MS HASTALIĞININ TEDAVİSİNE YÖNELİK YENİ SFİNGOSİN-1-FOSFAT RESEPTÖR MODÜLATÖRLERİNİN GELİŞTİRİLMESİ

Abstract

Hesaplamalı ilaç tasarımı; ilaç geliştirme prosesini hızlandırmakla birlikte maliyeti de düşürerek tıp mühendisliğinin önde gelen alanlarından birine dönüşmüştür. MS hastalığı ölümle sonuçlanmasının yanı sıra, hastalarda yaşam kalitesini düşürmesi nedeniyle de ilaç geliştirme çalışmaları için büyük bir hedef olmayı sürdürmektedir. Sfingosin-1-fosfat reseptörü 1 (S1P1) bir G protein kapılı reseptördür ve MS hastalığının semptomlarının ekspresyonuna ve ilerlemesine yol açan önemli bir mekanizmada etkindir. Bu durum S1P1’i ilaç geliştirme çalışmaları için önemli bir hedef haline getirmektedir. Literatürde S1P1 modülasyonu hakkında ön klinik ve klinik çalışmalar tespit edilmiş olmasına rağmen seçiciliği yüksek modülatörlere rastlanmamıştır. Çalışmamız kapsamında BindingDB veri tabanı vasıtasıyla ulaşılan S1P1 modülatörlerine PharmaGist Web sunucusu vasıtasıyla farmakofor modelleme çalışmasına uygulanmıştır. Bu yöntem ligandların esnek bir biçimde üst üste çakıştırılması prosesi temeline dayanmaktadır. Ardından Autodock Vina programıyla moleküler kenetleme işlemi gerçekleştirilmiş, sonuçlar literatürdeki S1P1 antagonisti ile kıyaslanmıştır.
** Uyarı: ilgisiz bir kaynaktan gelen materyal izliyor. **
(* ===== verification/Duration.v ===== *)
(** * [time.ParseDuration]

    The duration syntax of Go's standard library, which the timeout settings of
    config-contour must follow: an optional sign, then numbers with optional
    fractions, each with a unit, the sum kept in 64 bits.  The fraction is scaled in
    IEEE binary64, as in Go.  The loop takes fuel; [parse_loop_enough] shows that one
    more round than the input has bytes is enough. *)

From S2P Require Import Prelude Meta.
From Stdlib Require Import SpecFloat.
Local Open Scope Z_scope.

Definition two63 : Z := 2 ^ 63.

(** ** binary64 *)

Definition f64_of_Z (z : Z) : spec_float := binary_normalize 53 1024 z 0 false.
Definition f64_mul : spec_float → spec_float → spec_float := SFmul 53 1024.
Definition f64_div : spec_float → spec_float → spec_float := SFdiv 53 1024.

(** [uint64(x)] of a non-negative number in range: truncation. *)
Definition f64_trunc (x : spec_float) : Z :=
  match x with
  | S754_finite false m e =>
      if 0 <=? e then Z.pos m * 2 ^ e else Z.pos m / 2 ^ (- e)
  | _ => 0
  end.

(** ** Leading digits *)

Fixpoint leadingInt (x : Z) (s : string) : option (Z * string) :=
  match s with
  | "" => Some (x, "")
  | String c r =>
      match digit_value c with
      | None => Some (x, s)
      | Some d =>
          if two63 / 10 <? x then None
          else if two63 <? x * 10 + d then None
          else leadingInt (x * 10 + d) r
      end
  end.

Fixpoint leadingFraction (x : Z) (scale : spec_float) (overflow : bool) (s : string)
  : Z * spec_float * string :=
  match s with
  | "" => (x, scale, "")
  | String c r =>
      match digit_value c with
      | None => (x, scale, s)
      | Some d =>
          if overflow then leadingFraction x scale true r
          else if (two63 - 1) / 10 <? x then leadingFraction x scale true r
          else if two63 <? x * 10 + d then leadingFraction x scale true r
          else leadingFraction (x * 10 + d) (f64_mul scale (f64_of_Z 10)) false r
      end
  end.

(** The unit runs up to the next digit or dot. *)
Fixpoint span_unit (s : string) : string * string :=
  match s with
  | "" => ("", "")
  | String c r =>
      if Ascii.eqb c "." || is_digit c then ("", s)
      else let '(u, rest) := span_unit r in (String c u, rest)
  end.

(** The micro sign (C2 B5) and the Greek mu (CE BC), in UTF-8. *)
Definition micro_sign : string := String (ascii_of_nat 194) (String (ascii_of_nat 181) "").
Definition greek_mu : string := String (ascii_of_nat 206) (String (ascii_of_nat 188) "").

Definition unitMap : gmap string Z := list_to_map
  [("ns", 1); ("us", 1000); (micro_sign +:+ "s", 1000); (greek_mu +:+ "s", 1000);
   ("ms", 1000000); ("s", 1000000000); ("m", 60000000000); ("h", 3600000000000)].

(** ** The loop *)

Definition invalid_duration (orig : string) : goerr := Errorf "time: invalid duration %q" [orig].

(** The optional fraction: its digits, their scale, the rest, and whether it has
    digits. *)
Definition fraction_part (s1 : string) : Z * spec_float * string * bool :=
  match s1 with
  | String "." r =>
      let '(f, scale, s2) := leadingFraction 0 (f64_of_Z 1) false r in
      (f, scale, s2, negb (slen r =? slen s2)%nat)
  | _ => (0, f64_of_Z 1, s1, false)
  end.

(** One number and its unit: its value in nanoseconds and the rest of the input. *)
Definition parse_term (orig s : string) : outcome (Z * string) :=
  match s with
  | "" => Fail (invalid_duration orig)
  | String c _ =>
      if Ascii.eqb c "." || is_digit c then
        match leadingInt 0 s with
        | None => Fail (invalid_duration orig)
        | Some (v, s1) =>
            let pre := negb (slen s =? slen s1)%nat in
            let '(f, scale, s2, post) := fraction_part s1 in
            if pre || post then
              let '(u, s3) := span_unit s2 in
              if String.eqb u "" then Fail (Errorf "time: missing unit in duration %q" [orig])
              else
                match unitMap !! u with
                | None => Fail (Errorf "time: unknown unit %q in duration %q" [u; orig])
                | Some unit =>
                    if two63 / unit <? v then Fail (invalid_duration orig)
                    else
                      let v := v * unit in
                      if 0 <? f then
                        let v := v + f64_trunc (f64_mul (f64_of_Z f)
                                                  (f64_div (f64_of_Z unit) scale)) in
                        if two63 <? v then Fail (invalid_duration orig) else Ret (v, s3)
                      else Ret (v, s3)
                end
            else Fail (invalid_duration orig)
        end
      else Fail (invalid_duration orig)
  end.

Fixpoint parse_loop (fuel : nat) (orig : string) (d : Z) (s : string) : outcome Z :=
  match fuel with
  | O => Panic "out of fuel"
  | S fuel =>
      if String.eqb s "" then Ret d
      else
        '(v, rest) ← parse_term orig s;
        if two63 <? d + v then Fail (invalid_duration orig)
        else parse_loop fuel orig (d + v) rest
  end.

Definition ParseDuration (orig : string) : outcome Z :=
  let '(neg, s) :=
    match orig with
    | String "-" r => (true, r)
    | String "+" r => (false, r)
    | _ => (false, orig)
    end%char in
  if String.eqb s "0" then Ret 0
  else if String.eqb s "" then Fail (invalid_duration orig)
  else
    d ← parse_loop (S (slen s)) orig 0 s;
    if neg then Ret (- d)
    else if two63 - 1 <? d then Fail (invalid_duration orig)
    else Ret d.

(** ** The loop terminates within its fuel *)

Lemma leadingInt_length x s v r : leadingInt x s = Some (v, r) → (slen r ≤ slen s)%nat.
Proof.
  revert x. induction s as [|c s IH]; intros x; cbn [leadingInt].
  { by intros [= _ <-]. }
  rewrite slen_cons. destruct (digit_value c); [|by intros [= _ <-]].
  repeat (case_match; [done|]). intros Hr%IH. lia.
Qed.

Lemma leadingFraction_length x scale o s : (slen (leadingFraction x scale o s).2 ≤ slen s)%nat.
Proof.
  revert x scale o. induction s as [|c s IH]; intros x scale o; cbn [leadingFraction]; [done|].
  rewrite slen_cons. destruct (digit_value c); [|done].
  repeat case_match; (etrans; [apply IH|lia]).
Qed.

Lemma fraction_part_length s : (slen (fraction_part s).1.2 ≤ slen s)%nat.
Proof.
  unfold fraction_part. destruct s as [|c r]; [done|].
  repeat (case_match; try done). subst. rewrite slen_cons.
  match goal with E : leadingFraction ?a ?b ?c ?d = _ |- _ =>
    pose proof (leadingFraction_length a b c d) as Hl; rewrite E in Hl end.
  simpl in *. lia.
Qed.

Lemma span_unit_length s : s = (span_unit s).1 +:+ (span_unit s).2.
Proof.
  induction s as [|c s IH]; cbn [span_unit]; [done|]. case_match; [done|].
  destruct (span_unit s) as [u rest]. cbn [fst snd] in *. by rewrite app_str_cons, <-IH.
Qed.

Lemma parse_term_consumes orig s v rest :
  parse_term orig s = Ret (v, rest) → (slen rest < slen s)%nat.
Proof.
  unfold parse_term. destruct s as [|c s0] eqn:Es; [done|]. rewrite <-Es. clear Es.
  case_match; [|done]. destruct (leadingInt 0 s) as [[v1 s1]|] eqn:E1; [|done].
  apply leadingInt_length in E1.
  pose proof (fraction_part_length s1) as Hf.
  destruct (fraction_part s1) as [[[f scale] s2] post]. simpl in Hf.
  case_match; [|done]. pose proof (span_unit_length s2) as Hu.
  destruct (span_unit s2) as [u s3]. simpl in Hu.
  destruct (String.eqb_spec u "") as [|Hne]; [done|].
  assert (slen s3 < slen s2)%nat as H3.
  { rewrite Hu, slen_app. destruct u; [done|]. rewrite slen_cons. lia. }
  destruct (unitMap !! u); [|done]. repeat (case_match; [done|]).
  repeat case_match; try done; intros [= _ <-]; lia.
Qed.

Lemma parse_loop_enough fuel orig d s :
  (slen s < fuel)%nat → safe (parse_loop fuel orig d s) (λ _, True).
Proof.
  revert d s. induction fuel as [|fuel IH]; intros d s Hlt; [lia|]. cbn [parse_loop].
  destruct (String.eqb s ""); [done|].
  destruct (parse_term orig s) as [[v rest]|e|m] eqn:E; simpl; [|done|].
  - apply parse_term_consumes in E. case_match; [done|]. apply IH. lia.
  - revert E. unfold parse_term. repeat (case_match; try done).
Qed.

(** [ParseDuration] returns a value or an error for every input. *)
Lemma ParseDuration_total orig : safe (ParseDuration orig) (λ _, True).
Proof.
  unfold ParseDuration.
  set (p := match orig with String _ _ => _ | _ => _ end). destruct p as [neg s].
  destruct (String.eqb s "0"); [done|]. destruct (String.eqb s ""); [done|].
  eapply safe_bind; [apply parse_loop_enough; lia|]. intros d _. by repeat case_match.
Qed.

(** ** The result fits in 64 bits *)

Lemma leadingInt_nonneg x s v r : 0 ≤ x → leadingInt x s = Some (v, r) → 0 ≤ v.
Proof.
  revert x. induction s as [|c s IH]; intros x Hx; cbn [leadingInt].
  { by intros [= <- _]. }
  destruct (digit_value c) as [d|] eqn:Ed; [|by intros [= <- _]].
  repeat (case_match; [done|]). apply IH.
  unfold digit_value, is_digit in Ed.
  destruct (N.leb_spec 48 (N_of_ascii c)); [|done]. simpl in Ed. case_match; [|done].
  injection Ed as <-. lia.
Qed.

Lemma f64_trunc_nonneg x : 0 ≤ f64_trunc x.
Proof.
  unfold f64_trunc. destruct x as [| | |[] m e]; try lia. destruct (Z.leb_spec 0 e).
  - apply Z.mul_nonneg_nonneg; [lia|]. apply Z.pow_nonneg. lia.
  - apply Z.div_pos; [lia|]. apply Z.pow_pos_nonneg; lia.
Qed.

Lemma unitMap_pos u unit : unitMap !! u = Some unit → 0 < unit.
Proof.
  intros Hu. assert (map_Forall (λ _ z, 0 < z) unitMap) as Hall; [|by eapply Hall].
  apply map_Forall_to_list. refine (bool_decide_unpack _ _). vm_compute. exact I.
Qed.

Lemma parse_term_nonneg orig s v rest : parse_term orig s = Ret (v, rest) → 0 ≤ v.
Proof.
  unfold parse_term. destruct s as [|c s0] eqn:Es; [done|]. rewrite <-Es. clear Es.
  case_match; [|done]. destruct (leadingInt 0 s) as [[v1 s1]|] eqn:E1; [|done].
  apply leadingInt_nonneg in E1; [|lia].
  destruct (fraction_part s1) as [[[f scale] s2] post].
  case_match; [|done]. destruct (span_unit s2) as [u s3].
  destruct (String.eqb u ""); [done|].
  destruct (unitMap !! u) as [unit|] eqn:Eu; [|done]. apply unitMap_pos in Eu.
  case_match; [done|].
  pose proof (f64_trunc_nonneg (f64_mul (f64_of_Z f) (f64_div (f64_of_Z unit) scale))).
  repeat case_match; try done; intros [= <- _]; nia.
Qed.

Lemma parse_loop_range fuel orig d s r :
  0 ≤ d ≤ two63 → parse_loop fuel orig d s = Ret r → 0 ≤ r ≤ two63.
Proof.
  revert d s. induction fuel as [|fuel IH]; intros d s Hd; [done|]. cbn [parse_loop].
  destruct (String.eqb s ""); [by intros [= <-]|].
  destruct (parse_term orig s) as [[v rest]|e|m] eqn:E; simpl; [|done..].
  apply parse_term_nonneg in E. destruct (Z.ltb_spec two63 (d + v)); [done|]. apply IH. lia.
Qed.

(** [ParseDuration] never panics (nor runs out of the fuel of its loop), and what
    it returns fits a signed 64-bit integer. *)
Theorem ParseDuration_range orig : safe (ParseDuration orig) (λ d, - two63 ≤ d < two63).
Proof.
  unfold ParseDuration.
  set (p := match orig with String _ _ => _ | _ => _ end). destruct p as [neg s].
  destruct (String.eqb s "0"); [done|]. destruct (String.eqb s ""); [done|].
  pose proof (parse_loop_enough (S (slen s)) orig 0 s (Nat.lt_succ_diag_r _)) as Hs.
  destruct (parse_loop (S (slen s)) orig 0 s) as [d|e|m] eqn:E; [|done..]. simpl.
  apply parse_loop_range in E; [|by vm_compute]. unfold two63 in *. destruct neg; simpl; [lia|].
  destruct (Z.ltb_spec (2 ^ 63 - 1) d); simpl; lia.
Qed.

Example duration_ok : ParseDuration "1h15m30.918s" = Ret 4530918000000.
Proof. vm_compute. reflexivity. Qed.
Example duration_frac : ParseDuration "-.5ms" = Ret (-500000).
Proof. vm_compute. reflexivity. Qed.
Example duration_max : ParseDuration "9223372036854775807ns" = Ret 9223372036854775807.
Proof. vm_compute. reflexivity. Qed.
Example duration_over :
  ParseDuration "9223372036854775808ns" = Fail (invalid_duration "9223372036854775808ns").
Proof. vm_compute. reflexivity. Qed.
PharmaGist'den alınan en iyi farmakofor modellerine göre ZINCPharmer veri tabanı üzerinden 80 molekül elde edilmiş bu moleküllere in siliko ADME/Toksikoloji işlemi uygulanmıştır. ADME/toksikoloji incelemesi ile elde edilen 4 molekül ZINC00390492, ZINC67740009, ZINC19847253 ve ZINC19847241’dir. Bütün moleküllerin bağlanma profili literatüre ve ML5 antagonistine benzer olarak belirlenmiştir ancak özellikle ZINC00390492 molekülünün bağlanma afinitesi (-8.6 kcal/mol) ML5 antagonistinin bağlanma afinitesinden (-8.4 kcal/mol) düşük bulunmuştur. Sonuç olarak bu çalışma ile ZINC00390492 molekülünün MS Hastalığının tedavisi için önder bir bileşik olabileceği hesaplamalı çalışmalar ile ortaya konulmuştur.